Work request: Begin at the line containing "(** The connection" in the entries below and end at the line containing "servers (db s) !! i = Some a -> live_server"; transcribe that range exactly and nothing outside it.

Collected data entries

==============================

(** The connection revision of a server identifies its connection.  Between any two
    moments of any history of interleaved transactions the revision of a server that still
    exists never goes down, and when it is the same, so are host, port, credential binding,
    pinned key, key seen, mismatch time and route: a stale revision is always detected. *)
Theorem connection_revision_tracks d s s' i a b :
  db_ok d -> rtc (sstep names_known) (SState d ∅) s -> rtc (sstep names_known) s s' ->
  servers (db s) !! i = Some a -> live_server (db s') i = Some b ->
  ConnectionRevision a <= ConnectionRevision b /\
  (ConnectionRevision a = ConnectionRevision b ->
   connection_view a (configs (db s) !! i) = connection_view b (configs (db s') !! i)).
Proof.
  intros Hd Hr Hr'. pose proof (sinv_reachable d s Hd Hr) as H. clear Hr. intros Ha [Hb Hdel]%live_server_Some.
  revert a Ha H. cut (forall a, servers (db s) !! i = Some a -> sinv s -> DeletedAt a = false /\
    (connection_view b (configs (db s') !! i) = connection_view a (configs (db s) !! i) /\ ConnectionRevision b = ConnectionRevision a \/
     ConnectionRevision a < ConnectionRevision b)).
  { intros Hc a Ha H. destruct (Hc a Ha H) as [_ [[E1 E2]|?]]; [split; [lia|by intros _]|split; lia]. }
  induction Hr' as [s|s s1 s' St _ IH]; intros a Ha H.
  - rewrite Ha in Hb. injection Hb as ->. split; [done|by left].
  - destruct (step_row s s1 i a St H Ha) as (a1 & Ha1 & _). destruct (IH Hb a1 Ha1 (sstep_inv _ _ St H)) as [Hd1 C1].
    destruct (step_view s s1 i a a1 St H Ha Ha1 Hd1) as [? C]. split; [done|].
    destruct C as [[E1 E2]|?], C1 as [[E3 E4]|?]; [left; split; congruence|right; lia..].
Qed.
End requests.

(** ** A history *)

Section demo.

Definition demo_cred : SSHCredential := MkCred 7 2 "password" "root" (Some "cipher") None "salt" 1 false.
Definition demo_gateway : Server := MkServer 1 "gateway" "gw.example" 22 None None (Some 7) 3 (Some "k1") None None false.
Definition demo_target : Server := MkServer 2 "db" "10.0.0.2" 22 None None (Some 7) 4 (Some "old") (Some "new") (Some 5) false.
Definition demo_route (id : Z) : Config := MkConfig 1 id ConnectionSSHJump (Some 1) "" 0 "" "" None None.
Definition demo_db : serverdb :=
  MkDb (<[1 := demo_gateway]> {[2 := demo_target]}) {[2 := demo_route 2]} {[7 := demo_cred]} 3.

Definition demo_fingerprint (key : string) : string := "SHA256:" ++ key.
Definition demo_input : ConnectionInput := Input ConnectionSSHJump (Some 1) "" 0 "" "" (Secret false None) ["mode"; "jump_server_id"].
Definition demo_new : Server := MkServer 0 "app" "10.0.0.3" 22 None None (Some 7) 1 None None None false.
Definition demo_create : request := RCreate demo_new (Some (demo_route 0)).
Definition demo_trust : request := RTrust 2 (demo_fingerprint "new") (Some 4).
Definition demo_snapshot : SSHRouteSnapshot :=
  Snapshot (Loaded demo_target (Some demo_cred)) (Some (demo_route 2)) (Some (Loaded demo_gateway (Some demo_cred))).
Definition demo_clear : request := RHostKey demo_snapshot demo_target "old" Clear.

==============================

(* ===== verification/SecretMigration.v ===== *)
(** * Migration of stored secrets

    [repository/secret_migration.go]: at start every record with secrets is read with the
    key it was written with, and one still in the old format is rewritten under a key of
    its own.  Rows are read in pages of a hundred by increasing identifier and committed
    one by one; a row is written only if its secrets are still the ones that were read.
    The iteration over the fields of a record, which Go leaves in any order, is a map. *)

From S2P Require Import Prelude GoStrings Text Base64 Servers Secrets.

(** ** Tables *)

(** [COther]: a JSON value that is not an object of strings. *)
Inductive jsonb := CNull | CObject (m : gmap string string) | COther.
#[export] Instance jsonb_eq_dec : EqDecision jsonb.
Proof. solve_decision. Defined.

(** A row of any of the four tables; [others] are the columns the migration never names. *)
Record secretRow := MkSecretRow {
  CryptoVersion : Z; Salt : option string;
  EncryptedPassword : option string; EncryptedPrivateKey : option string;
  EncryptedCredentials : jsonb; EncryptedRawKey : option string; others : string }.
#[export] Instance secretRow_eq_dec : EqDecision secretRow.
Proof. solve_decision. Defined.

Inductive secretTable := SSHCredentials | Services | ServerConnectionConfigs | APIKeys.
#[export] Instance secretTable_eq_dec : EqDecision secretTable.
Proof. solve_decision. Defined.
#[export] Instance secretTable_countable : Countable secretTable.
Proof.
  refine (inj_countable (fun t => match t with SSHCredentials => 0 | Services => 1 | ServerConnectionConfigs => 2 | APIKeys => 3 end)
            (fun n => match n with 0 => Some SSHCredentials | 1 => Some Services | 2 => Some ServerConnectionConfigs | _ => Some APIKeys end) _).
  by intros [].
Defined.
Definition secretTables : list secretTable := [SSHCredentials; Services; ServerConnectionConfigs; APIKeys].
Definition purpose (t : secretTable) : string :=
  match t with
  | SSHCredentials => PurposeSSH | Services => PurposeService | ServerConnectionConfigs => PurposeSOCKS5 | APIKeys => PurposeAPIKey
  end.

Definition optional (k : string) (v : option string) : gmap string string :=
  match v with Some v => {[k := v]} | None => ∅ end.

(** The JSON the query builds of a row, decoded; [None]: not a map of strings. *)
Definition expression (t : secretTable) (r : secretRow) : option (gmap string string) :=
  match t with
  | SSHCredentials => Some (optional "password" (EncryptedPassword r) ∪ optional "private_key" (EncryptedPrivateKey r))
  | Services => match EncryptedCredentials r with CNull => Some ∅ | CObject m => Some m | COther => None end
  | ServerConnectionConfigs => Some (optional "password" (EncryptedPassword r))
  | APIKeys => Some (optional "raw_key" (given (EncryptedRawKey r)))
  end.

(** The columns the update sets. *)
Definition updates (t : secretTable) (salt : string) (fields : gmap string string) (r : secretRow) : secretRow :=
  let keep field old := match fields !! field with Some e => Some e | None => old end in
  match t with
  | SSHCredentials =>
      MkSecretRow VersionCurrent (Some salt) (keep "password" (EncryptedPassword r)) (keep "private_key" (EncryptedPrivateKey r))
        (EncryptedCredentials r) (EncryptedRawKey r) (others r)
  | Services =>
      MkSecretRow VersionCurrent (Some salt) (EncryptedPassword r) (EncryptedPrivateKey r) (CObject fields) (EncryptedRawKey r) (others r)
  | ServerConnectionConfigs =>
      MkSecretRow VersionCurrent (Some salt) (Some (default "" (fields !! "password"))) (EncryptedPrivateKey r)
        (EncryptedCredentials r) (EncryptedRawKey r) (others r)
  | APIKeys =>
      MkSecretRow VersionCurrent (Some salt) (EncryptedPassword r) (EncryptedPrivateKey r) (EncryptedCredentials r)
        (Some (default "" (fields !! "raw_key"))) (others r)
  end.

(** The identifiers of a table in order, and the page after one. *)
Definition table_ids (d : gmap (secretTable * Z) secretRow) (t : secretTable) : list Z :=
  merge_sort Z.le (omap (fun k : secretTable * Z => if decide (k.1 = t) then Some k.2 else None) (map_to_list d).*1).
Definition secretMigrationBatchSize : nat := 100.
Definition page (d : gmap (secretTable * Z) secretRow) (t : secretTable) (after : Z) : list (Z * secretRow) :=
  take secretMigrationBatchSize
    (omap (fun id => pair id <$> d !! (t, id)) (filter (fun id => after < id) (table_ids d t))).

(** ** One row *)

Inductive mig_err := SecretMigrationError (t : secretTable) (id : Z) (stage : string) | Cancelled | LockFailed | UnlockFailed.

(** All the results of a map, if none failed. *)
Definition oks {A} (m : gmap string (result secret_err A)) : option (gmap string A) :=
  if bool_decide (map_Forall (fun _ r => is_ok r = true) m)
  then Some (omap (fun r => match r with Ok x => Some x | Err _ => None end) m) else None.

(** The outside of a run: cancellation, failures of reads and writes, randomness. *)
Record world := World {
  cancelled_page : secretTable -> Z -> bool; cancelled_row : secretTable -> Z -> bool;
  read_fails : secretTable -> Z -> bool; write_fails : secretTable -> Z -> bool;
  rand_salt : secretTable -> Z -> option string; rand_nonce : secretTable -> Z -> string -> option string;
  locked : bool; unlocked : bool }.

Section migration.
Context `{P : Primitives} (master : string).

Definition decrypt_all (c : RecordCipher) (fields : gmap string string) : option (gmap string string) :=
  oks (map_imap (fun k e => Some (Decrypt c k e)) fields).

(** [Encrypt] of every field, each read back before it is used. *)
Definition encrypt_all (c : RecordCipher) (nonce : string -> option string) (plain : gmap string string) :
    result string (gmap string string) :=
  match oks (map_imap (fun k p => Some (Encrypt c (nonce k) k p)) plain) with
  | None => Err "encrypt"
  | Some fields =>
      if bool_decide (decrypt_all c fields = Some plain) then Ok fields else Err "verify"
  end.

==============================

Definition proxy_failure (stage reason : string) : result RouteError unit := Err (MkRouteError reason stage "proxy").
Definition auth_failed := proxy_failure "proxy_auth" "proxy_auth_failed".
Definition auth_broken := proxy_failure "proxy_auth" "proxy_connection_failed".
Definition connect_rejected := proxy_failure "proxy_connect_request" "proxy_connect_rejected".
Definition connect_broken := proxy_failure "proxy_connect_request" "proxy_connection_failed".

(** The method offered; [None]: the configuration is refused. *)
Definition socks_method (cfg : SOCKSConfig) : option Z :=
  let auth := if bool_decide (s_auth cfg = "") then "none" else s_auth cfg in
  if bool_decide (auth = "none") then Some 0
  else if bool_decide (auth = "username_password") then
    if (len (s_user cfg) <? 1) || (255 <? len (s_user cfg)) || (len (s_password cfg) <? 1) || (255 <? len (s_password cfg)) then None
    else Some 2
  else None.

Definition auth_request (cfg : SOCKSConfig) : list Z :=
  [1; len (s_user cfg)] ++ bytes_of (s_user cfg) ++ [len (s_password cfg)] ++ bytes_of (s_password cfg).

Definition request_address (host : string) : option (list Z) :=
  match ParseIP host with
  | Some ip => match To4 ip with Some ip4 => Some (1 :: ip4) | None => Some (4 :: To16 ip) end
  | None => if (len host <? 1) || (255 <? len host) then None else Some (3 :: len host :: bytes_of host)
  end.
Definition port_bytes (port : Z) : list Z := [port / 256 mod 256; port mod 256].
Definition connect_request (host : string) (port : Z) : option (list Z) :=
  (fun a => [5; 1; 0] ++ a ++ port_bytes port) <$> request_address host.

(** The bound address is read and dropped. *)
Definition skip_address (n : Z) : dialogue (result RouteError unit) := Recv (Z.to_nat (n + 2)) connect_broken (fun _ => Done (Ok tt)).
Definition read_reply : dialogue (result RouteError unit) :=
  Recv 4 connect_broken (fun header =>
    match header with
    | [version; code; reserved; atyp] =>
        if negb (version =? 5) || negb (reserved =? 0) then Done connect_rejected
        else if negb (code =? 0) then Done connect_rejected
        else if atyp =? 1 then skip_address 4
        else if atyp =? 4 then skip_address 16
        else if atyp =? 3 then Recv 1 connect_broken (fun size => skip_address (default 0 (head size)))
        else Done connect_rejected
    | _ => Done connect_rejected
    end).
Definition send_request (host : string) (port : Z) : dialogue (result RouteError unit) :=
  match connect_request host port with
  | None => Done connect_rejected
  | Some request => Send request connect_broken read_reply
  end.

==============================

Solution to this task:
(** The connection revision of a server identifies its connection.  Between any two
    moments of any history of interleaved transactions the revision of a server that still
    exists never goes down, and when it is the same, so are host, port, credential binding,
    pinned key, key seen, mismatch time and route: a stale revision is always detected. *)
Theorem connection_revision_tracks d s s' i a b :
  db_ok d -> rtc (sstep names_known) (SState d ∅) s -> rtc (sstep names_known) s s' ->
  servers (db s) !! i = Some a -> live_server (db s') i = Some b ->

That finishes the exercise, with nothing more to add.